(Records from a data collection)

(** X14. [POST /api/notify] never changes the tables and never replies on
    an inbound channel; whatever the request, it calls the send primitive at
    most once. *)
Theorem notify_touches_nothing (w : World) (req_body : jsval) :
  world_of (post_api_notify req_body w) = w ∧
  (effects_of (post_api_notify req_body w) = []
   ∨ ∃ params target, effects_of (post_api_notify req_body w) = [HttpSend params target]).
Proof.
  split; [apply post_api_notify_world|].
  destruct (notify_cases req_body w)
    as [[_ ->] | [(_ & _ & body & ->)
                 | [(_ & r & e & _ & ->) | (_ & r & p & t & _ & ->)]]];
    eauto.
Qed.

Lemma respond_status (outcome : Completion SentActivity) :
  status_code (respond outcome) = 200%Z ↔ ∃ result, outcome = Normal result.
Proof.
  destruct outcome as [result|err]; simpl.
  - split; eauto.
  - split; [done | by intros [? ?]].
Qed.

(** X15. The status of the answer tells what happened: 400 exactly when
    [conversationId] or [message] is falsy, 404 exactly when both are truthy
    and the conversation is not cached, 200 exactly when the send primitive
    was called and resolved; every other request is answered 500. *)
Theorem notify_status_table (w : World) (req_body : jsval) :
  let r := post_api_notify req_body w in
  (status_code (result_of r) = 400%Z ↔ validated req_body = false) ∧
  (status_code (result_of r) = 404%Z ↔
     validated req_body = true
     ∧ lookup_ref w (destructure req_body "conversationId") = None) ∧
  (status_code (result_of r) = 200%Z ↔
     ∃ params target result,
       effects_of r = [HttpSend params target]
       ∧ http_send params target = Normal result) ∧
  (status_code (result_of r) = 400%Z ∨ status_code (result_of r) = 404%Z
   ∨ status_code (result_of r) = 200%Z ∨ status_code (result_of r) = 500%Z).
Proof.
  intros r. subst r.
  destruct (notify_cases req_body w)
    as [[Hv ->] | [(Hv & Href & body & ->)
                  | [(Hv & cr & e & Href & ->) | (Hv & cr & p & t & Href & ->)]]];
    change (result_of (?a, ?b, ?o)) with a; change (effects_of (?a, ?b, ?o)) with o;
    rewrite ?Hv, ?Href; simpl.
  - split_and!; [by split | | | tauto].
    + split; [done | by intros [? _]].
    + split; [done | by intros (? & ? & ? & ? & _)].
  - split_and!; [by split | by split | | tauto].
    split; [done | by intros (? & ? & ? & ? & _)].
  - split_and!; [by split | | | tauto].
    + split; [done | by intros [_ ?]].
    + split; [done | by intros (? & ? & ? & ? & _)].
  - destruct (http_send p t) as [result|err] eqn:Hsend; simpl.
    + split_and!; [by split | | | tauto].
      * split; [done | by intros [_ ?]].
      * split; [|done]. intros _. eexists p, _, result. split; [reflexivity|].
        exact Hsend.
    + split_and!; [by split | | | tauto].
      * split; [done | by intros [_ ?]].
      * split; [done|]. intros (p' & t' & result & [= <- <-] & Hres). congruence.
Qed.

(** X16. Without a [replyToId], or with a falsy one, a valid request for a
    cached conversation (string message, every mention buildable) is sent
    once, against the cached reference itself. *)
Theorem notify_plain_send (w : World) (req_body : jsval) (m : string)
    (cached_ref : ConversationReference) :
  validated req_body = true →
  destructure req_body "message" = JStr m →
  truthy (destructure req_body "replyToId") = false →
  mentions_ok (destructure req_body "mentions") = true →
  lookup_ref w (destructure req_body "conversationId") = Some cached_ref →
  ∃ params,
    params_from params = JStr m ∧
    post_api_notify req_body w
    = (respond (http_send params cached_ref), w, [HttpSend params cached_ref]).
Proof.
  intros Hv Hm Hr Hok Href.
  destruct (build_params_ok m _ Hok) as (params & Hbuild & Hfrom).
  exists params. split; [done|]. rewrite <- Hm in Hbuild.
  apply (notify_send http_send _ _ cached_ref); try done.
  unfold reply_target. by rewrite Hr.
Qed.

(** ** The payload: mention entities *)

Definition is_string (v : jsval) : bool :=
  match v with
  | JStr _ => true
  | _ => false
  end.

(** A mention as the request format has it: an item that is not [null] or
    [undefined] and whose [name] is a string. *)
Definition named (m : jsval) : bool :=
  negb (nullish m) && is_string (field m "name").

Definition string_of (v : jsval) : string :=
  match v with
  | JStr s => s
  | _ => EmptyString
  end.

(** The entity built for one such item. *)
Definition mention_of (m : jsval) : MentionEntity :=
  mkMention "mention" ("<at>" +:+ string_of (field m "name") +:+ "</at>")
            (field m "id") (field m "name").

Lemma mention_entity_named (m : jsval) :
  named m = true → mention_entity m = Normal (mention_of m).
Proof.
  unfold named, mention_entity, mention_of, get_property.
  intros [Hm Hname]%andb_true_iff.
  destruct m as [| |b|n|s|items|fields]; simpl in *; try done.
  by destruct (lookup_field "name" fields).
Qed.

--

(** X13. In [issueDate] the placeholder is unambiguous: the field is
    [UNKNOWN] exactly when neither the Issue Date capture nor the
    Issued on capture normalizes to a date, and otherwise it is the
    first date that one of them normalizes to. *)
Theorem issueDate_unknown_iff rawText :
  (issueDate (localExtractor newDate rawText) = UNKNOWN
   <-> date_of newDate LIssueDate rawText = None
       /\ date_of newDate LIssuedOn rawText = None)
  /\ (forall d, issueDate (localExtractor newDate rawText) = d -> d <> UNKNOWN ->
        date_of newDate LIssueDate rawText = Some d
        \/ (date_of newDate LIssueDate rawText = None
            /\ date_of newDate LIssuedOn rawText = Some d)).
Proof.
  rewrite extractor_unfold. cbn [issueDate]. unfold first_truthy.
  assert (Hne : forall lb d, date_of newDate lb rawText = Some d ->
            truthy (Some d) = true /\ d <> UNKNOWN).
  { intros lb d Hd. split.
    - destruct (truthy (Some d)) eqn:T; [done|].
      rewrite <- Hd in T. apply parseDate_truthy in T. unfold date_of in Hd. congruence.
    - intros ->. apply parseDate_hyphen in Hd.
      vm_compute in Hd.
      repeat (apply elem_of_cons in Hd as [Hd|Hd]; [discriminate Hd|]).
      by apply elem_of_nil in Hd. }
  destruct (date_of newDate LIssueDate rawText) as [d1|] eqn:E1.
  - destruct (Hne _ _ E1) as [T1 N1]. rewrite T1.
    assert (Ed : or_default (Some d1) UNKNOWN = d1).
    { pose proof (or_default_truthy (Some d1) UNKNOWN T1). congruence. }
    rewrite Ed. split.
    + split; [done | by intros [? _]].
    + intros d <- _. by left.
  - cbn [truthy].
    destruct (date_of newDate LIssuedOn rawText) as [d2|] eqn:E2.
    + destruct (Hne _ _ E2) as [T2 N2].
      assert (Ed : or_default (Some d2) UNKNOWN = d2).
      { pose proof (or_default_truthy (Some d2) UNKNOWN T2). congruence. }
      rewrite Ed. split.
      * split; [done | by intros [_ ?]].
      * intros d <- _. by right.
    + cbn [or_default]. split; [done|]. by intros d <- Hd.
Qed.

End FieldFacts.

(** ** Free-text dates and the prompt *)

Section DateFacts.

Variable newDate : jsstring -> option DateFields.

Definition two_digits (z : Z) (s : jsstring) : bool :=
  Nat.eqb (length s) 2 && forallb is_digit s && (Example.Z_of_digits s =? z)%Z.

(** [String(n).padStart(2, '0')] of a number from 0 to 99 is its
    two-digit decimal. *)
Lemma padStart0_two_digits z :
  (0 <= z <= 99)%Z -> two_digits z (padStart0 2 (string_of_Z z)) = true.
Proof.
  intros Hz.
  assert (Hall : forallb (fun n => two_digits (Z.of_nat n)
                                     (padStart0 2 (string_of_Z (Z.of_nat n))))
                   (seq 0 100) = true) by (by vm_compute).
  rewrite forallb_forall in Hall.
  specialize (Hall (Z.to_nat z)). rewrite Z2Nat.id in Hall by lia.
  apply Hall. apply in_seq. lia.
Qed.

> Exercise brief
Set down exactly the lines of the data above, beginning with the line that has "(** X14. [POST" and ending with the line that has "(effects_of (post_api_notify req_body", and no others.

> Output for this task
(** X14. [POST /api/notify] never changes the tables and never replies on
    an inbound channel; whatever the request, it calls the send primitive at
    most once. *)
Theorem notify_touches_nothing (w : World) (req_body : jsval) :
  world_of (post_api_notify req_body w) = w ∧
  (effects_of (post_api_notify req_body w) = []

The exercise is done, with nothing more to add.